Alice Gentle (June 30, 1885 – February 28, 1958) was an American operatic mezzo-soprano.

Biography
She was reportedly born on June 30, 1885, in Chatsworth, Illinois, but Alice appears as a 2 year-old child in the 1880 US Census for her family, indicating she was actually born in 1878.

She began her career in 1908 as a member of the opera chorus in Oscar Hammerstein I's Manhattan Opera Company (MOC). Impressed with Gentle's talents, Hammerstein began casting her in secondary roles in MOC productions in 1909, beginning with the role of Mercédès in Georges Bizet's Carmen. She sang roles with the MOC and with Hammerstein's Philadelphia Opera Company through 1910; including Emilia in Otello, the First maid in Elektra, Flora in La traviata, Lola in Cavalleria rusticana, Maddalena in Rigoletto, Nicklausse in The Tales of Hoffmann, and Siébel in Faust among others.
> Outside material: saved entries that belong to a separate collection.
(* ===== verification/Asm.v ===== *)
(** * The assembly of the trap path and of the context switch

    The gates and segments that [tvinit] ([kernel/trap.c]) and [seginit]
    ([kernel/x86_64vm.c]) set up, and the assembly that runs between the
    processor and the C code: [kernel/vectors.S], [kernel/trapasm.S],
    [kernel/swtch.S] and the system-call stubs of [user/lib/usys.S].  An
    instruction of these files is a constructor of [instr], a block of them up to
    a transfer of control is a list, and [run] executes it on the registers and
    the memory.  [deliver] is the processor's interrupt delivery in 64-bit mode.

    Memory is a map of aligned eight-byte words: an access to an unaligned or
    absent one gives [None], as does a gate or segment that does not admit the
    delivery.  The checks [iretq] makes of the selectors are left out. *)

From S2P Require Import Prelude Types Proc.

(** ** Segments and gates *)

Definition SEG_KCODE : Z := 1.
Definition SEG_KDATA : Z := 2.
Definition SEG_KCPU : Z := 3.
Definition SEG_TSS : Z := 6.
Definition NSEGS : nat := 8.
Definition STA_X : Z := 0x8.
Definition STA_W : Z := 0x2.
Definition STS_T64A : Z := 0x9.
Definition STS_IG64 : Z := 0xe.
Definition STS_TG64 : Z := 0xf.
Definition KERNEL_PL : Z := 0.
Definition USER_PL : Z := 3.
(** [TRAP_SYSCALL] as an index into the table of gates. *)
Definition TRAP_SYSCALL_gate : nat := Z.to_nat TRAP_SYSCALL.
Definition sizeof_tss : Z := 104.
In 1916 Gentle portrayed the role of Federico in Ambroise Thomas's Mignon at La Scala in Milan. She sang one season at the Metropolitan Opera, making her debut with the company in 1918 as Preziosilla in La forza del destino. Later that year she created the role of Frugola in the world premiere of Puccini's Il Tabarro. Her only other role at the Met was Fatima in Oberon in 1919. In 1923 she toured the United States as Carmen with the San Carlo Opera Company. She appeared in three films during the early 1930s: The Song of the Flame (1930), Golden Dawn (1930), and Flying Down to Rio (1933). In 1940 she made her final stage appearance at the Los Angeles Civic Light Opera as Mrs. Cripps in H.M.S. Pinafore.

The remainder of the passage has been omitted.